Bone Marrow - Infiltration Cellular, Mast Cell
comment:Mast cell infiltration is a reactive change defined as increased numbers of loosely scattered, morphologically normal mast cells compared with concurrent controls. In rats, mast cells are present in relatively high numbers in the bone marrow, comprising approximately 1-3% of all nucleated bone marrow cells, in contrast to dogs, where they are rarely observed in bone marrow cytology, and humans, where they comprise less than 0.1% of all nucleated bone marrow cells. Less is known about total mast cell numbers in the bone marrow of mice. Typical mast cells are round to oval with a central to slightly eccentric, round nucleus and a pale granular cytoplasm as seen on hematoxylin and eosin–stained histologic slides ( Figure 1 and Figure 2 ). With most Romanowsky-type stains (e.g., Giemsa), mast cells are easily identified by their metachromatic cytoplasmic granules ( Figure 3 and Figure 4 ).

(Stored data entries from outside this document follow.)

Lemma apply_profile_rmw_quiet (pl1 pl2 : Q) (s : hw) (u v : Z) :
  faults s = [] ->
  regs s !! 0x606%Z = Some u ->
  regs s !! 0x610%Z = Some v ->
  let v' := rmw v (round (pl1 / power_unit_of u))
                  (round (pl2 / power_unit_of u)) in
  Gui.apply_profile_rmw pl1 pl2 s =
  (Ok tt,
   moved s (<[0x610%Z := v']> (regs s)) []
     [Call (Read 0x606) true; Call (Read 0x610) true;
      Call (Read 0x606) true; Call (Write 0x610 v') true]).
Proof.
  intros Hf Hu Hv v'. rewrite apply_profile_rmw_eq.
  rewrite probe_quiet, Hu by assumption. cbv zeta.
  rewrite (rest_quiet s Hf).
  rewrite probe_quiet by reflexivity. simpl regs. rewrite Hv.
  rewrite rest_quiet by reflexivity.
  rewrite probe_quiet by reflexivity. simpl regs. rewrite Hu.
  rewrite rest_quiet by reflexivity.
  rewrite probe_quiet by reflexivity. simpl regs. rewrite Hv.
  rewrite rest_quiet by reflexivity.
  rewrite !moved_moved. reflexivity.
Qed.

(** The label refresh shows the limits or an error box; it never raises. *)
Lemma update_current_label_quiet (s : hw) (u v : Z) :
  faults s = [] ->
  regs s !! 0x606%Z = Some u ->
  regs s !! 0x610%Z = Some v ->
  Gui.update_current_label s =
  (Ok tt,
   shown (moved s (regs s) [] [Call (Read 0x606) true; Call (Read 0x610) true])
         (CurrentLabel (fst (fst (fst (decoded u v))))
                       (snd (fst (fst (decoded u v))))
                       (snd (fst (decoded u v))))).
Proof.
  intros Hf Hu Hv. unfold Gui.update_current_label, try_except, bind.
  rewrite (decode_pls_quiet s u v Hf Hu Hv). reflexivity.
Qed.

Lemma testbit_high_64 (x i : Z) :
  (0 <= x < 2 ^ 64)%Z -> (64 <= i)%Z -> Z.testbit x i = false.
Proof.
  intros Hx Hi. rewrite <- (Z.mod_small x (2 ^ 64)) by assumption.
  apply Z.mod_pow2_bits_high. lia.
Qed.

(** The written value and the value read agree on every bit outside the
    two limit fields. *)
Lemma rmw_frame (old r1 r2 i : Z) :
  (0 <= old < 2 ^ 64)%Z ->
  ~ (0 <= i < 15)%Z -> ~ (32 <= i < 47)%Z ->
  Z.testbit (rmw old r1 r2) i = Z.testbit old i.
Proof.
  intros Hold H1 H2.
  destruct (Z.lt_ge_cases i 0) as [Hneg | Hpos].
  - now rewrite !Z.testbit_neg_r.
  - unfold rmw, patched. rewrite rmw_testbit by assumption.
    destruct (Z.ltb_spec i 15); [lia |].
    destruct (Z.ltb_spec i 32); [reflexivity |].
    destruct (Z.ltb_spec i 47); [lia |].
    destruct (Z.ltb_spec i 64); [reflexivity |].
    symmetry. apply testbit_high_64; assumption.
Qed.

(** The time-window field of the lower half is not touched. *)
Lemma rmw_time_window (old r1 r2 : Z) :
  Z.land (Z.shiftr (Z.land (rmw old r1 r2) 0xFFFFFFFF) 17) 0x7F =
  Z.land (Z.shiftr (Z.land old 0xFFFFFFFF) 17) 0x7F.
Proof.
  rewrite rmw_lower. f_equal. apply Z.bits_inj'. intros i Hi.
  rewrite !Z.shiftr_spec by assumption. unfold patched.
  rewrite patch_testbit by lia.
  destruct (Z.ltb_spec (i + 17) 15); [lia | reflexivity].
Qed.

(** A raw value that fits the field is read back as it was stored. *)
Lemma rmw_limit_1 (old r1 r2 : Z) :
  (0 <= r1 <= 0x7FFF)%Z ->
  Z.land (Z.land (rmw old r1 r2) 0xFFFFFFFF) 0x7FFF = r1.
Proof.
  intros H. rewrite rmw_lower. unfold patched. rewrite patch_low.
  apply Z.mod_small. lia.
Qed.

Lemma rmw_limit_2 (old r1 r2 : Z) :
  (0 <= r2 <= 0x7FFF)%Z ->
  Z.land (Z.land (Z.shiftr (rmw old r1 r2) 32) 0xFFFFFFFF) 0x7FFF = r2.
Proof.
  intros H. rewrite rmw_upper. unfold patched. rewrite patch_low.
  apply Z.mod_small. lia.
Qed.

(** A raw value within one step of the quotient decodes to a wattage
    within one unit of the wattage asked for. *)
Lemma within_one_step (raw : Z) (watts power_unit : Q) :
  0 < power_unit ->
  Qabs (inject_Z raw - watts / power_unit) <= 1 ->
  Qabs (mul (float raw) power_unit - watts) <= power_unit.
Proof.
  intros Hu H. unfold mul, float.
  assert (E : inject_Z raw * power_unit - watts ==
              (inject_Z raw - watts / power_unit) * power_unit).
  { field. intros E. rewrite E in Hu. discriminate. }
  rewrite E, Qabs_Qmult, (Qabs_pos power_unit) by now apply Qlt_le_weak.
  apply Qle_trans with (1 * power_unit).
  - apply Qmult_le_compat_r; [assumption | now apply Qlt_le_weak].
  - rewrite Qmult_1_l. apply Qle_refl.
Qed.

Lemma round_within_one (x : Q) : Qabs (inject_Z (round x) - x) <= 1.
Proof.
  eapply Qle_trans; [apply round_nearest | discriminate].
Qed.

Lemma int_within_one (x : Q) : Qabs (inject_Z (int x) - x) <= 1.
Proof. apply Qlt_le_weak, int_trunc. Qed.

(** The claim C1 as stated fails where a raw value does not fit the
    field.  With power exponent 11, 20 W is the raw value 40960, of which
    the Chill preset of apply_pl.py stores the low 15 bits, 8192: the
    limit decoded afterwards is 4 W.  With power exponent 10 the preset
    "Stupid" of the selector asks for 45 W and leaves 13 W. *)
Lemma C1_counterexample :
  (exists s1 pl1_w pl2_w tau v' s2,
      ApplyPl.apply_chill_profile fine_grained_hw = (Ok tt, s1) /\
      Gui.decode_pls s1 = (Ok (pl1_w, pl2_w, tau, v'), s2) /\
      pl1_w == 4 /\
      ~ Qabs (pl1_w - 20) <= power_unit_of 0xA0E0B)
  /\
  (exists s1 pl1_w pl2_w tau v' s2,
      Gui.apply_profile_rmw 30 45 fine_grained_hw_10 = (Ok tt, s1) /\
      Gui.decode_pls s1 = (Ok (pl1_w, pl2_w, tau, v'), s2) /\
      pl2_w == 13 /\
      ~ Qabs (pl2_w - 45) <= power_unit_of 0xA0E0A).
Proof.
  split.
  - eexists. eexists. eexists. eexists. eexists. eexists.
    split; [vm_compute; reflexivity |]. split; [vm_compute; reflexivity |].
    split; [reflexivity |]. intros H. vm_compute in H. now apply H.
  - eexists. eexists. eexists. eexists. eexists. eexists.
    split; [vm_compute; reflexivity |]. split; [vm_compute; reflexivity |].
    split; [reflexivity |]. intros H. vm_compute in H. now apply H.
Qed.

Lemma rmw_limit_1_mod (old r1 r2 : Z) :
  Z.land (Z.land (rmw old r1 r2) 0xFFFFFFFF) 0x7FFF = (r1 mod 2 ^ 15)%Z.
Proof. rewrite rmw_lower. unfold patched. apply patch_low. Qed.

Lemma rmw_limit_2_mod (old r1 r2 : Z) :
  Z.land (Z.land (Z.shiftr (rmw old r1 r2) 32) 0xFFFFFFFF) 0x7FFF =
  (r2 mod 2 ^ 15)%Z.
Proof. rewrite rmw_upper. unfold patched. apply patch_low. Qed.

(** A raw value that does not fit the field is stored modulo 2^15, at
    least 32768 steps away: the wattage decoded from it is more than one
    unit from the wattage asked for. *)
Lemma beyond_one_step (raw : Z) (watts power_unit : Q) :
  0 < power_unit ->
  Qabs (inject_Z raw - watts / power_unit) <= 1 ->
  ~ (0 <= raw <= 0x7FFF)%Z ->
  ~ Qabs (mul (float (raw mod 2 ^ 15)) power_unit - watts) <= power_unit.
Proof.
  intros Hu Hnear Hout Hclose. unfold mul, float in Hclose.
  pose proof (Z.mod_pos_bound raw (2 ^ 15) ltac:(lia)) as Hm.
  pose proof (Z.div_mod raw (2 ^ 15) ltac:(lia)) as Hdm.
  set (m := (raw mod 2 ^ 15)%Z) in *.
  assert (Hfar : (raw - m <= -3 \/ 3 <= raw - m)%Z) by lia.
  assert (E : inject_Z m * power_unit - watts ==
              (inject_Z m - watts / power_unit) * power_unit).
  { field. intros E. rewrite E in Hu. discriminate. }
  rewrite E, Qabs_Qmult, (Qabs_pos power_unit) in Hclose
    by now apply Qlt_le_weak.
  assert (Hm1 : Qabs (inject_Z m - watts / power_unit) <= 1).
  { apply (Qmult_le_r _ _ power_unit Hu). now rewrite Qmult_1_l. }
  apply Qabs_Qle_condition in Hm1. apply Qabs_Qle_condition in Hnear.
  assert (Hd : inject_Z (-2) <= inject_Z (raw - m) <= inject_Z 2).
  { unfold Z.sub. rewrite inject_Z_plus, inject_Z_opp.
    set (q := watts / power_unit) in *. clearbody q.
    change (inject_Z (-2)) with (-2 # 1). change (inject_Z 2) with 2.
    clear Hclose E. split; qlra. }
  destruct Hd as [Hd1 Hd2]. rewrite <- Zle_Qle in Hd1, Hd2. lia.
Qed.

(** C1, amended: applying a preset writes a value that agrees with the
    value read on every bit outside the two 15-bit limit fields (enable,
    clamp, time window, lock and reserved bits), so the time window
    decoded afterwards is the one decoded before.  Each limit field
    holds its raw value modulo 2^15, and the wattage decoded afterwards
    is that many steps.  For a slot whose raw value fits the 15-bit
    field, the decoded wattage is within one raw step ([power_unit]
    watts) of the wattage asked for; for a slot whose raw value does not
    fit, it is not.  This holds for the Chill preset of apply_pl.py and
    for every pair of wattages given to the selector whose float
    quotients by the unit are finite. *)
Theorem C1_apply_changes_only_limit_fields
    (s : hw) (u v : Z) (pl1 pl2 : Q) :
  faults s = [] ->
  regs s !! 0x606%Z = Some u ->
  regs s !! 0x610%Z = Some v ->
  (0 <= v < 2 ^ 64)%Z ->
  finite_quotient pl1 (power_unit_of u) ->
  finite_quotient pl2 (power_unit_of u) ->
  (exists v' s' pl1_w pl2_w tau s'',
      ApplyPl.apply_chill_profile s = (Ok tt, s') /\
      regs s' = <[0x610%Z := v']> (regs s) /\
      (forall i, ~ (0 <= i < 15)%Z -> ~ (32 <= i < 47)%Z ->
                 Z.testbit v' i = Z.testbit v i) /\
      Gui.decode_pls s' = (Ok (pl1_w, pl2_w, tau, v'), s'') /\
      (exists p1 p2 s0, Gui.decode_pls s = (Ok (p1, p2, tau, v), s0)) /\
      pl1_w == inject_Z (int (20 / power_unit_of u) mod 2 ^ 15)
               * power_unit_of u /\
      pl2_w == inject_Z (int (28 / power_unit_of u) mod 2 ^ 15)
               * power_unit_of u /\
      ((0 <= int (20 / power_unit_of u) <= 0x7FFF)%Z ->
       Qabs (pl1_w - 20) <= power_unit_of u) /\
      ((0 <= int (28 / power_unit_of u) <= 0x7FFF)%Z ->
       Qabs (pl2_w - 28) <= power_unit_of u) /\
      (~ (0 <= int (20 / power_unit_of u) <= 0x7FFF)%Z ->
       ~ Qabs (pl1_w - 20) <= power_unit_of u) /\
      (~ (0 <= int (28 / power_unit_of u) <= 0x7FFF)%Z ->
       ~ Qabs (pl2_w - 28) <= power_unit_of u))
  /\
  (exists v' s' pl1_w pl2_w tau s'',
      Gui.apply_profile_rmw pl1 pl2 s = (Ok tt, s') /\
      regs s' = <[0x610%Z := v']> (regs s) /\
      (forall i, ~ (0 <= i < 15)%Z -> ~ (32 <= i < 47)%Z ->
                 Z.testbit v' i = Z.testbit v i) /\
      Gui.decode_pls s' = (Ok (pl1_w, pl2_w, tau, v'), s'') /\
      (exists p1 p2 s0, Gui.decode_pls s = (Ok (p1, p2, tau, v), s0)) /\
      pl1_w == inject_Z (round (pl1 / power_unit_of u) mod 2 ^ 15)
               * power_unit_of u /\
      pl2_w == inject_Z (round (pl2 / power_unit_of u) mod 2 ^ 15)
               * power_unit_of u /\
      ((0 <= round (pl1 / power_unit_of u) <= 0x7FFF)%Z ->
       Qabs (pl1_w - pl1) <= power_unit_of u) /\
      ((0 <= round (pl2 / power_unit_of u) <= 0x7FFF)%Z ->
       Qabs (pl2_w - pl2) <= power_unit_of u) /\
      (~ (0 <= round (pl1 / power_unit_of u) <= 0x7FFF)%Z ->
       ~ Qabs (pl1_w - pl1) <= power_unit_of u) /\
      (~ (0 <= round (pl2 / power_unit_of u) <= 0x7FFF)%Z ->
       ~ Qabs (pl2_w - pl2) <= power_unit_of u)).
Proof.
  intros Hf Hu Hv Hrange _ _. split.
  - set (v' := rmw v (int (20 / power_unit_of u)) (int (28 / power_unit_of u))).
    exists v'. eexists. eexists. eexists. eexists. eexists.
    split; [exact (apply_chill_profile_quiet s u v Hf Hu Hv) |].
    split; [reflexivity |].
    split; [intros i H1 H2; now apply rmw_frame |].
    split.
    { apply (decode_pls_quiet _ u v'); simpl.
      - reflexivity.
      - rewrite lookup_insert_ne by discriminate. exact Hu.
      - apply lookup_insert_eq. }
    unfold decoded. simpl snd. simpl fst.
    split.
    { eexists. eexists. eexists. rewrite (decode_pls_quiet s u v Hf Hu Hv).
      unfold decoded, v'. rewrite rmw_time_window. reflexivity. }
    unfold v'. rewrite rmw_limit_1_mod, rmw_limit_2_mod.
    split; [reflexivity |]. split; [reflexivity |].
    split; [| split; [| split]].
    + intros Hfit. rewrite Z.mod_small by lia.
      apply within_one_step; [apply power_unit_of_pos | apply int_within_one].
    + intros Hfit. rewrite Z.mod_small by lia.
      apply within_one_step; [apply power_unit_of_pos | apply int_within_one].
    + apply beyond_one_step; [apply power_unit_of_pos | apply int_within_one].
    + apply beyond_one_step; [apply power_unit_of_pos | apply int_within_one].
  - set (v' := rmw v (round (pl1 / power_unit_of u))
                     (round (pl2 / power_unit_of u))).
    exists v'. eexists. eexists. eexists. eexists. eexists.
    split; [exact (apply_profile_rmw_quiet pl1 pl2 s u v Hf Hu Hv) |].
    split; [reflexivity |].
    split; [intros i H1 H2; now apply rmw_frame |].
    split.
    { apply (decode_pls_quiet _ u v'); simpl.
      - reflexivity.
      - rewrite lookup_insert_ne by discriminate. exact Hu.
      - apply lookup_insert_eq. }
    unfold decoded. simpl snd. simpl fst.
    split.
    { eexists. eexists. eexists. rewrite (decode_pls_quiet s u v Hf Hu Hv).
      unfold decoded, v'. rewrite rmw_time_window. reflexivity. }
    unfold v'. rewrite rmw_limit_1_mod, rmw_limit_2_mod.
    split; [reflexivity |]. split; [reflexivity |].
    split; [| split; [| split]].
    + intros Hfit. rewrite Z.mod_small by lia.
      apply within_one_step; [apply power_unit_of_pos | apply round_within_one].
    + intros Hfit. rewrite Z.mod_small by lia.
      apply within_one_step; [apply power_unit_of_pos | apply round_within_one].
    + apply beyond_one_step; [apply power_unit_of_pos | apply round_within_one].
    + apply beyond_one_step; [apply power_unit_of_pos | apply round_within_one].
Qed.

The causes of increased bone marrow mast cells in rodents are not well defined. In humans and dogs, mast cell infiltration is secondary to such conditions as inflammation, parasitism, uremia (renal failure), aplastic anemia, osteoporosis, and hematologic diseases (e.g., preleukemias, lymphoproliferative diseases). The increased mast cells may be accompanied by increases in lymphocytes and plasma cells.
Because of the variability of normal mast cell numbers in rodent bone marrow, comparison with concurrent controls is especially important when a perceived increase in marrow mast cells is observed in treated animals. Increases in numbers of mast cells should always be recorded and given a severity grade.
The term “mastocytosis” should not be used in lieu of the diagnosis of mast cell infiltration. In humans, mastocytosis refers to a heterogeneous group of disorders (most of which have been shown to be clonal and includes the human equivalent of mast cell tumors) characterized by abnormal growth and accumulation of mast cells in one or more organ systems. The diagnosis of a bone marrow mast cell tumor in rodents is appropriate when mast cells are found in multifocal or diffuse, dense compact clusters or sheets. However, the presence of increased numbers of loosely scattered mast cells in and of itself warrants a diagnosis of infiltration, unless other criteria (e.g., atypical morphology, mast cell tumor in another location) are indicative of neoplasia.